→ **EXERCISE INSTRUCTIONS**: Show each line of the records in which the word "Hworked" occurs.

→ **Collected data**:
--- --- ---

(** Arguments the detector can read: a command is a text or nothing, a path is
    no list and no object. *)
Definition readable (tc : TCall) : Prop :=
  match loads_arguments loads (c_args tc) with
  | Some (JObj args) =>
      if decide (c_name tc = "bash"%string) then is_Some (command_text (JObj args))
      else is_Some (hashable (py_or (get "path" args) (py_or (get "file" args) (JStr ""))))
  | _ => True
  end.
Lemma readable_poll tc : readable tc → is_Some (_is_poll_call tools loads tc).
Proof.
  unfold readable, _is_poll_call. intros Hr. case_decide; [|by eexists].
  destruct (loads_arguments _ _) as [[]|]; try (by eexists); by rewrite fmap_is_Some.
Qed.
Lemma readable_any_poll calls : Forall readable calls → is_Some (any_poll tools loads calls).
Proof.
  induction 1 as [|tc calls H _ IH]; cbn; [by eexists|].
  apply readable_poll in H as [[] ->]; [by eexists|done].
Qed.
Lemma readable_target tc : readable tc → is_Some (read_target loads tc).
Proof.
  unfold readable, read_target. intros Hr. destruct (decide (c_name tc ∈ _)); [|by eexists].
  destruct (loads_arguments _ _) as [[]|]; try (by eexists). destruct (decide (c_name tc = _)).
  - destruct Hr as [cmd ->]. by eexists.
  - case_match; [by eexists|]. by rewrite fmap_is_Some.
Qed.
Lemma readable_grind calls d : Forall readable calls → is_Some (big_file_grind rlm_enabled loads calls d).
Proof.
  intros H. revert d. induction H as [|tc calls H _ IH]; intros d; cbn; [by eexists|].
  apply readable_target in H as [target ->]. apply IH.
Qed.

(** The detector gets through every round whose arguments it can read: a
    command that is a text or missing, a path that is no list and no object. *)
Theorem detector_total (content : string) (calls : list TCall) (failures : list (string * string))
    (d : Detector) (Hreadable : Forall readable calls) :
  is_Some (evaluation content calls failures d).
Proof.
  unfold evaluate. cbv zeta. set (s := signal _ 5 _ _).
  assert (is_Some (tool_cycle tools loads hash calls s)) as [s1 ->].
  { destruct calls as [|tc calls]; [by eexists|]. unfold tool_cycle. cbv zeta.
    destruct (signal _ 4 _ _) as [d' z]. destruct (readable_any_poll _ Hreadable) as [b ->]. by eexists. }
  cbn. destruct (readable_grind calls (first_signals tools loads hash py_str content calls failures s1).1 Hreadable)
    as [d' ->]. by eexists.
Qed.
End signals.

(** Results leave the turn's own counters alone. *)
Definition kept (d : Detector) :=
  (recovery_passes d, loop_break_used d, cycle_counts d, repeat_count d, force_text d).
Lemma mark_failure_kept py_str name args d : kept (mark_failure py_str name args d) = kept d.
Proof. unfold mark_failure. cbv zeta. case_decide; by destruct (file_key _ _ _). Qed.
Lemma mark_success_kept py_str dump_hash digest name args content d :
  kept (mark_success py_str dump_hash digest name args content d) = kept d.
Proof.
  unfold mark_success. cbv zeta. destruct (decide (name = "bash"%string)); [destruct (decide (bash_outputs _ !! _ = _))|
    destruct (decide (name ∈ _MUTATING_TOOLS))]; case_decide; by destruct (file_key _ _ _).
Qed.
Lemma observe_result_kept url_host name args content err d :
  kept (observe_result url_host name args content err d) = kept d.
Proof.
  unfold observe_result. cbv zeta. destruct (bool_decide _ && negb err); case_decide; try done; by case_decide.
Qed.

--- --- ---

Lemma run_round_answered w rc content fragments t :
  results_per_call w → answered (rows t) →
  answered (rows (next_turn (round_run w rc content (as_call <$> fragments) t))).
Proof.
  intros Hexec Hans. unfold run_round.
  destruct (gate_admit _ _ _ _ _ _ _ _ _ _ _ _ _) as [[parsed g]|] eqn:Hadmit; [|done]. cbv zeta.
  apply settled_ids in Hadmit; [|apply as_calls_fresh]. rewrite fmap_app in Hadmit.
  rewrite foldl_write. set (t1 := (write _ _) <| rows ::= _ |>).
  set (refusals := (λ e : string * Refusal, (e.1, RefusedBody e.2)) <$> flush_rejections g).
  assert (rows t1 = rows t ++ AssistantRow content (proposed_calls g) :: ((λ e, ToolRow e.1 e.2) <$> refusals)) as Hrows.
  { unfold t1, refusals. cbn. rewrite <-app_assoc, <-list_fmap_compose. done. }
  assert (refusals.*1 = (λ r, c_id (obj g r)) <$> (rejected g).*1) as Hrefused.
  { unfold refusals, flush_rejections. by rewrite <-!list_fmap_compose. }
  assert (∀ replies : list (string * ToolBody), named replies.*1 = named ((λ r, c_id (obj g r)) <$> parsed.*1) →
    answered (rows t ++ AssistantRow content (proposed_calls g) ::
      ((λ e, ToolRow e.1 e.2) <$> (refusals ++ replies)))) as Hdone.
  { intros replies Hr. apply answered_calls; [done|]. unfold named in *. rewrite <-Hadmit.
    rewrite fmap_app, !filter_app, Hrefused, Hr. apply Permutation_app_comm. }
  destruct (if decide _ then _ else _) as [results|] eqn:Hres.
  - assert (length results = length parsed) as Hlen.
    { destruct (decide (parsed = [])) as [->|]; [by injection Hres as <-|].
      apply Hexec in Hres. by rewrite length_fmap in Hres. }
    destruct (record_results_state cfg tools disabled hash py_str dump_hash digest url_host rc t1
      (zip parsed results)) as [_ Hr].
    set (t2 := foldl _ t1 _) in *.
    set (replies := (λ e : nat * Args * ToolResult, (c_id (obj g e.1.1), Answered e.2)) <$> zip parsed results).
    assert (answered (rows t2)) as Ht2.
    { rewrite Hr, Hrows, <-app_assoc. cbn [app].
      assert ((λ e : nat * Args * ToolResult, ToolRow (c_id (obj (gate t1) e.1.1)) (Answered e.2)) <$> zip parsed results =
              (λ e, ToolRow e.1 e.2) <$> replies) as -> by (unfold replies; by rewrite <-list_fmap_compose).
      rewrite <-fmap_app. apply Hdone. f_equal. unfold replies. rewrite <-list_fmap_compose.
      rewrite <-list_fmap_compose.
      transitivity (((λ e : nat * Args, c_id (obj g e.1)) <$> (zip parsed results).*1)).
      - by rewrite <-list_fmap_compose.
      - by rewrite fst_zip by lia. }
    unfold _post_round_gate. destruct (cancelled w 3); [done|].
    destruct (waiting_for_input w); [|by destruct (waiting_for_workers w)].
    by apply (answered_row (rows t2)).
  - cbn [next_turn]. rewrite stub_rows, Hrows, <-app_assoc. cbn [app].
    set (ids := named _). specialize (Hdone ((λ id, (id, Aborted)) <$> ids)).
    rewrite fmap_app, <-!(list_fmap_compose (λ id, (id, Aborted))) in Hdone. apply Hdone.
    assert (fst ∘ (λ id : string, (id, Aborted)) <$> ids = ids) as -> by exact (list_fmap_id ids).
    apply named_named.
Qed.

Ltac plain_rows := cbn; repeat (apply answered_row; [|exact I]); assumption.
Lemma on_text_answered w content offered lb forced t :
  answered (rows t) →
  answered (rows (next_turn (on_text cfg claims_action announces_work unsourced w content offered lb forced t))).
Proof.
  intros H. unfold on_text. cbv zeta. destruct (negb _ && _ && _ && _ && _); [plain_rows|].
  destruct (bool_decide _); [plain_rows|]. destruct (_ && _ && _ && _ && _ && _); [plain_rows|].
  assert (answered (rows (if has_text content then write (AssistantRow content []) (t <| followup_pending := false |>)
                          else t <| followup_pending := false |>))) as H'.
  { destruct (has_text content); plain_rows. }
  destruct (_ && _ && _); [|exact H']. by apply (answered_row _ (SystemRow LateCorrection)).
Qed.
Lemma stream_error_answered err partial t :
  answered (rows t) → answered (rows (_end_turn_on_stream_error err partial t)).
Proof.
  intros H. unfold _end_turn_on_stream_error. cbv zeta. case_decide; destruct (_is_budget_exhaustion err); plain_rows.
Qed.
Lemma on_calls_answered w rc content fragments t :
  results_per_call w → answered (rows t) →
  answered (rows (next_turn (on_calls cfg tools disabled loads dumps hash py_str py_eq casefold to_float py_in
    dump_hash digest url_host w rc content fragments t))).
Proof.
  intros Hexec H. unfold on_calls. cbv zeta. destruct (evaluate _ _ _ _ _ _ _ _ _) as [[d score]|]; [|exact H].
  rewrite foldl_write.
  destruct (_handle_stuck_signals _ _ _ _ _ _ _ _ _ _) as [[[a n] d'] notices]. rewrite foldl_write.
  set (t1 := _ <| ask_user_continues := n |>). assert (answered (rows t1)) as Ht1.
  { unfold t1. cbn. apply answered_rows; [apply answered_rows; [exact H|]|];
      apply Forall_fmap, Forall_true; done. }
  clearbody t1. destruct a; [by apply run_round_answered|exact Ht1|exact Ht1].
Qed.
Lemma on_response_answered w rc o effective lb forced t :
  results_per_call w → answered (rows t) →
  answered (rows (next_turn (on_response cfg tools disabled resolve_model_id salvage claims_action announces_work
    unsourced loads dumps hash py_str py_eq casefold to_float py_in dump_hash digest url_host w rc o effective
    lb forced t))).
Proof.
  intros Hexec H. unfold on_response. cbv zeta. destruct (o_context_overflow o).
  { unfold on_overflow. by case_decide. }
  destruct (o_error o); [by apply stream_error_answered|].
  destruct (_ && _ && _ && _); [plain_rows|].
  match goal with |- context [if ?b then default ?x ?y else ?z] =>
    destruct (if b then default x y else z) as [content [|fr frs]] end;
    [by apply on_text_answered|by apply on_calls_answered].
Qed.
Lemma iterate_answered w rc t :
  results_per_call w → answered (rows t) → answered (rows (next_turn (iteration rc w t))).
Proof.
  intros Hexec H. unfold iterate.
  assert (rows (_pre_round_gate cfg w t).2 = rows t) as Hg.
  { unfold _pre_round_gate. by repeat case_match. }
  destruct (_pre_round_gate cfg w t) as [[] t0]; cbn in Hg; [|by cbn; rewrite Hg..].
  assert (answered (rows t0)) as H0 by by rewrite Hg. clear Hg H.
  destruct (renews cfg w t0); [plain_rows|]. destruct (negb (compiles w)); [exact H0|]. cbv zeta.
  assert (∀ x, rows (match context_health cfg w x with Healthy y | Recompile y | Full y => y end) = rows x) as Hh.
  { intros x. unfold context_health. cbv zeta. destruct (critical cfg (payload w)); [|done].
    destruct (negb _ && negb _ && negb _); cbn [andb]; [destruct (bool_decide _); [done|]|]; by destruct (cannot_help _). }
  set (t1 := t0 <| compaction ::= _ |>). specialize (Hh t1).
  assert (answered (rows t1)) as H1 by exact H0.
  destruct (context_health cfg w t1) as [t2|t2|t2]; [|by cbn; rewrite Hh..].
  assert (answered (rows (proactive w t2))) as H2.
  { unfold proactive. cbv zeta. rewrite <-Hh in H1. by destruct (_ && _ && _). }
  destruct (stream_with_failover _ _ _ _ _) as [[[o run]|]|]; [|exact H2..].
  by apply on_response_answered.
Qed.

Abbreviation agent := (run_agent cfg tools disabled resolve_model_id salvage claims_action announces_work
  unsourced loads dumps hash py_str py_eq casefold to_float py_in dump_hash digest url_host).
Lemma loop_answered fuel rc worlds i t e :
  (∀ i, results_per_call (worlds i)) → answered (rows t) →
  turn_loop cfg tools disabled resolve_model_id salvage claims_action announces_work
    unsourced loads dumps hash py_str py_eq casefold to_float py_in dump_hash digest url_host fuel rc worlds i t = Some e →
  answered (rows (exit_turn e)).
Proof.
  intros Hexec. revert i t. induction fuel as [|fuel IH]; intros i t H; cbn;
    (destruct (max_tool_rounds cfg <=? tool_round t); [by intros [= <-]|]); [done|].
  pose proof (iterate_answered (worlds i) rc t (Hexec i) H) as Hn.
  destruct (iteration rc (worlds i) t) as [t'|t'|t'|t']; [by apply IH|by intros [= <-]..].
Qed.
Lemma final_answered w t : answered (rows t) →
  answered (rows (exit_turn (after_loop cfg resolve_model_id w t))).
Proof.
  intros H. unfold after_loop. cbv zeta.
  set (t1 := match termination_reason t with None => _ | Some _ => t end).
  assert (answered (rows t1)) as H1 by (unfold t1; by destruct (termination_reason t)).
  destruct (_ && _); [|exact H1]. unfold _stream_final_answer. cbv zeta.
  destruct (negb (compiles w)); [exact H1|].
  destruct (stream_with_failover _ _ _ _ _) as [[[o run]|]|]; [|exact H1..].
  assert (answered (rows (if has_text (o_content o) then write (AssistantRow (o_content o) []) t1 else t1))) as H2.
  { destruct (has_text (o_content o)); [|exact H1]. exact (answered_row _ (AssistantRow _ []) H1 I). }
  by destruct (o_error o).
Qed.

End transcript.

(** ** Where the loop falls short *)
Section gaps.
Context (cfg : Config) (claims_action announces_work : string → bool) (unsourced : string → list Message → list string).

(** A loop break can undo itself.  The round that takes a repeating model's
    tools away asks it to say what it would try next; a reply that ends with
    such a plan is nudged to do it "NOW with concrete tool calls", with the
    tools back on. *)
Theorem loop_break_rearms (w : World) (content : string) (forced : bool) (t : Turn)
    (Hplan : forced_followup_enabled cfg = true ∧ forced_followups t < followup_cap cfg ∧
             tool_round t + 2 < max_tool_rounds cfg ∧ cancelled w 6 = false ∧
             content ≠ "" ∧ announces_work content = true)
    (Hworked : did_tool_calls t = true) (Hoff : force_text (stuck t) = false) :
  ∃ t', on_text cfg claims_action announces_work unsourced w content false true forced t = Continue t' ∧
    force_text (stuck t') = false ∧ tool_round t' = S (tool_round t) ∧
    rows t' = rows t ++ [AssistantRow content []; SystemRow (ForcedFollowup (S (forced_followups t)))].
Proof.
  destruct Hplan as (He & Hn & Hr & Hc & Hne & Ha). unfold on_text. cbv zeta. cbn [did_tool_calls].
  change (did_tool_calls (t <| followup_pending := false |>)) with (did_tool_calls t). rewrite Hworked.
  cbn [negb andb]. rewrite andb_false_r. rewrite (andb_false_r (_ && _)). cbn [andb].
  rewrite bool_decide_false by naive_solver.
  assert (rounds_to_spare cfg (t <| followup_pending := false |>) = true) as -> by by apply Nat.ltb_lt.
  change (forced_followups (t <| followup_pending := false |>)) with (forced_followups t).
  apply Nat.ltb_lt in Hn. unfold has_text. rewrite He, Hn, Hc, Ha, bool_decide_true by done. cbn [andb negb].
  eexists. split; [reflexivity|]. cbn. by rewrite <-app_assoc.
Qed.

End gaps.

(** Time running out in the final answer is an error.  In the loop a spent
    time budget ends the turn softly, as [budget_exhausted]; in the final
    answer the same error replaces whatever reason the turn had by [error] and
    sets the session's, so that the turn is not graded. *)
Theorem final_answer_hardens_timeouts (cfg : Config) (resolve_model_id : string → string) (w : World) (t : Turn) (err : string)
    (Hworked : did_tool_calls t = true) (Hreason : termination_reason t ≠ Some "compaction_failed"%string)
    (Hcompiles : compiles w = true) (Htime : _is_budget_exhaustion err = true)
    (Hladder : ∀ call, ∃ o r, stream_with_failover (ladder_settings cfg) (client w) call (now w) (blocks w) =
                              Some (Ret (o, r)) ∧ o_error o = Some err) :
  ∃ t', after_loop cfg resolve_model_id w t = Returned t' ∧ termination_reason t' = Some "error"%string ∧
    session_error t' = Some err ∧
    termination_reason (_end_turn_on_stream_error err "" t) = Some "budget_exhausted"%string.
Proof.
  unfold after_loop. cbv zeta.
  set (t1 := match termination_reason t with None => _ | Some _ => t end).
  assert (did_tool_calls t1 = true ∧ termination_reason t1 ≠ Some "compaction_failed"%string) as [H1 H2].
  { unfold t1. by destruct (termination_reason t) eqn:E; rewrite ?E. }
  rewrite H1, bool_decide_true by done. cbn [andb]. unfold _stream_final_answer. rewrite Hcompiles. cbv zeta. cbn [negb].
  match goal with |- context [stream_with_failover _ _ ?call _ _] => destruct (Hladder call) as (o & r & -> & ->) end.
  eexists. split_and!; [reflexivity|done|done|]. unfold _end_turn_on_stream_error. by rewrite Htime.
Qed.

--- --- ---

→ **YOUR RESPONSE**:
    (Hworked : did_tool_calls t = true) (Hoff : force_text (stuck t) = false) :
  change (did_tool_calls (t <| followup_pending := false |>)) with (did_tool_calls t). rewrite Hworked.
    (Hworked : did_tool_calls t = true) (Hreason : termination_reason t ≠ Some "compaction_failed"%string)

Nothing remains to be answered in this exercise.